As befits a super-low-cost blade system, the SuperBlade management tools are basic. However, they also include a few features not found on the other systems. For instance, the KVM consoles were quite functional and speedy, and they offer a complete soft keyboard that allows for extremely simple keyboard interactions to the blade consoles no matter what client system is in use. This feature can be a lifesaver in certain remote management situations.
For such a frugal system, there are numerous higher-level features available, such as the ability to mount shares for ISO image and virtual media mounting. Basic blade status information is easily accessible, including internal temperatures and voltages for each blade (which Dell's onboard management tool couldn't provide).
The management tools essentially stop there.

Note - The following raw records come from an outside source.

(** ** The program *)

(** [createSecureClient]; [conn] is the error of [net.ListenUDP] and [gen] what
    [ecdsa.GenerateKey] returns.  The text of a decoding error is left out. *)
Definition createSecureClient (c : who) (conn : option string) (gen : string + PrivateKey) (rs : Rand) (ch : nat)
    (k : goprog) : goprog :=
  match conn with
  | Some e => GFatal ("client init err: " +:+ e)
  | None =>
      new_client c !!;
      let! pkt := at_client c (cpk (NewPkt "" svrAddr)) in
      match gen with
      | inl e => GFatal ("crypto err: public key gen fail: " +:+ e)
      | inr key =>
          match NewCrypto (Some key) gen rs with
          | inl e => GFatal ("crypto err: Crypto extension error: " +:+ e)
          | inr cr =>
              at_client c (crypt (modify (fun _ => cr))) !!;
              at_client c (ConfigureKeyExServerPkt pkt) !!;
              send_prog c pkt (Some ch) (fun _ =>
                let<- resp := RespCh ch in
                let! ok := at_client c (ProcessKeyExResp svrAddr resp) in
                if ok : bool then
                  let! p := pipes c in
                  match Extend "client" p with
                  | (p', None) => set_pipes c p' !!; k
                  | (_, Some e) => GFatal ("crypto err: Crypto install err: " +:+ e)
                  end
                else GFatal "crypto err: handshake error: handshake error: packet decode error: ")
          end
      end
  end.

(** [cr.ClientKEx(clientA, addr, pc.NewPkt("", svrAddr))] and the test of its
    error: the request goes through client A, the response is read by the
    extension of [cr]. *)
Definition clientKEx (cr : who) (addr : string) (ch : nat) (msg : string) (k : goprog) : goprog :=
  let! pkt := at_client ClientA (cpk (NewPkt "" svrAddr)) in
  at_client ClientA (ConfigureKeyExClientPkt addr pkt) !!;
  send_prog ClientA pkt (Some ch) (fun _ =>
    let<- resp := RespCh ch in
    let! ok := at_client cr (ProcessKeyExResp addr resp) in
    if ok : bool then k
    else GFatal (msg +:+ "client-kex ferror: packet decode error: ")).

(** The listener of client B. *)
Definition listener : goprog :=
  let<- pkt := MiscCh ClientB in
  let! sender := at_client ClientB (cpk (Meta_Get pkt KeyRelayFrom)) in
  let! err := at_client ClientB (DecryptE2E sender pkt) in
  match err with
  | Some e => GLog (LogDecryptErr e) GReturn
  | None =>
      let! data := at_client ClientB (cpk (PktData pkt)) in
      GLog (LogRelayed data)
        (let! respPkt := at_client ClientB (cpk (makeRelayPkt clientA_Addr msg_B)) in
         let! ref := at_client ClientB (cpk (Meta_Get pkt KeyRef)) in
         at_client ClientB (cpk (Meta_Add respPkt KeyRef ref)) !!;
         at_client ClientB (EncryptE2E clientA_Addr respPkt) !!;
         send_prog ClientB respPkt None (fun _ => GReturn))
  end.

(** The message of client A and the answer to it. *)
Definition message : goprog :=
  let! pkt := at_client ClientA (cpk (makeRelayPkt clientB_Addr msg_A)) in
  at_client ClientA (EncryptE2E clientB_Addr pkt) !!;
  send_prog ClientA pkt (Some 4%nat) (fun _ =>
    GLog LogSent
      (let<- resp := RespCh 4 in
       at_client ClientA (DecryptE2E clientB_Addr resp) !!;
       let! data := at_client ClientA (cpk (PktData resp)) in
       GLog (LogResponse data) GReturn)).

Definition main (connA connB : option string) (genA genB : string + PrivateKey) (rsA rsB : Rand) : goprog :=
  createSecureClient ClientA connA genA rsA 0
    (createSecureClient ClientB connB genB rsB 1
      (clientKEx ClientA clientB_Addr 2 "clientA kex fail: "
        (clientKEx ClientB clientA_Addr 3 "clientB kex fail: "
          (GGo listener message)))).

(** ** The process, the network and the server *)

Record Proc := mk_Proc {
  goroutines : list goprog;                 (* main first *)
  writerA : cwriter;                        (* write of client A *)
  writerB : cwriter;
  arrived : list (who * bytes);             (* processIncoming, before it has decoded its data *)
  deliveries : list (who * delivery);       (* processIncoming, waiting for a receiver *)
  deletions : list (who * string);          (* processIncoming, before it deletes the request *)
  logged : list entry;
}.

Record Run := mk_Run {
  x_world : World;
  x_proc : Proc;
  x_up : list (who * bytes);                (* datagrams on their way to the server *)
  x_threads : list (prog Crypto);           (* the server's handlers *)
  x_readers : nat;
  x_down : list writePacket;                (* datagrams on their way to a client *)
}.

Definition set_goroutines g p :=
  mk_Proc g (writerA p) (writerB p) (arrived p) (deliveries p) (deletions p) (logged p).
Definition set_arrived a p :=
  mk_Proc (goroutines p) (writerA p) (writerB p) a (deliveries p) (deletions p) (logged p).
Definition set_deliveries d p :=
  mk_Proc (goroutines p) (writerA p) (writerB p) (arrived p) d (deletions p) (logged p).
Definition set_deletions d p :=
  mk_Proc (goroutines p) (writerA p) (writerB p) (arrived p) (deliveries p) d (logged p).
Definition log_entry e p :=
  mk_Proc (goroutines p) (writerA p) (writerB p) (arrived p) (deliveries p) (deletions p) (logged p ++ [e]).

Definition writer_of (c : who) (p : Proc) : cwriter := match c with ClientA => writerA p | ClientB => writerB p end.

Definition set_writer (c : who) (v : cwriter) (p : Proc) : Proc :=
  match c with
  | ClientA => mk_Proc (goroutines p) v (writerB p) (arrived p) (deliveries p) (deletions p) (logged p)
  | ClientB => mk_Proc (goroutines p) (writerA p) v (arrived p) (deliveries p) (deletions p) (logged p)
  end.

(** [writeStream] of client [c] without the element that was received. *)
Definition set_written (c : who) (q : list cwritePacket) (w : World) : World :=
  let r := rest c w in set_rest c (mk_CliRest (r_pipes r) (r_ext r) (r_rand r) (r_requests r) q (r_done r)) w.

Definition delivers_to (c : who) (dl : delivery) : chan :=
  match dl with ToRequest ch _ _ => RespCh ch | ToMisc _ _ => MiscCh c end.

Definition is_fatal (t : goprog) : bool := match t with GFatal _ => true | _ => false end.

(** The process ends when [main] returns or a goroutine calls [log.Fatalf]. *)
Definition exited (ts : list goprog) : bool :=
  match ts with
  | [] | GReturn :: _ => true
  | _ => existsb is_fatal ts
  end.

(** A goroutine of the program goes on, alone or with a routine of a client. *)
Inductive go_step (w : World) (p : Proc) : goprog -> World -> Proc -> goprog -> Prop :=
  | gs_act B (m : M World B) k b w' :
      m w = Ok (b, w') -> go_step w p (GAct m k) w' p (k b)
  | gs_log e k : go_step w p (GLog e k) w (log_entry e p) k
  | gs_hand c q1 x q2 k :
      (* the writer receives the data *)
      writer_of c p = CIdle -> r_writeStream (rest c w) = q1 ++ x :: q2 ->
      go_step w p (GHand c (cw_ref x) k) (set_written c (q1 ++ q2) w) (set_writer c (CWrites x) p) k
  | gs_recv d1 c dl d2 k :
      (* processIncoming delivers a packet *)
      deliveries p = d1 ++ (c, dl) :: d2 ->
      go_step w p (GRecv (delivers_to c dl) k) w
        (set_deletions (deletions p ++ [(c, delivery_ref dl)]) (set_deliveries (d1 ++ d2) p)) (k (delivery_pkt dl))
  | gs_recv_error c ch l k :
      (* the writer delivers an error packet *)
      writer_of c p = CErring ch l ->
      go_step w p (GRecv (RespCh ch) k) w (set_writer c CIdle p) (k l).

Although you won't find multichassis management or other advanced features, the SuperBlade covers the necessities and the tools perform quite well.
In keeping with the no-frills concept, there's very little in terms of power management in the SuperBlade chassis. The only real option available is the CMM (Chassis Management Module) Operation Mode, which is selectable between Enterprise Blade Mode and Office Blade Mode. The former is designed for higher performance at the expense of more noise and power consumption, while the latter results in lower performance but also reduced noise generation and power draw. However, we didn't have a chance to pull independent power figures from the chassis. Given the extremely low price of this solution, power consumption is a low priority.
The main reason we included the SuperBlade in our review was to point out that a solid blade solution can be had without breaking the budget. You don't get all the features of the $40,000-plus systems or the blazing speed of cutting-edge blades. But you do get a solid chassis, centralized management, and blades that offer the performance of 1U servers at a lower cost per server and at lower overall power utilization.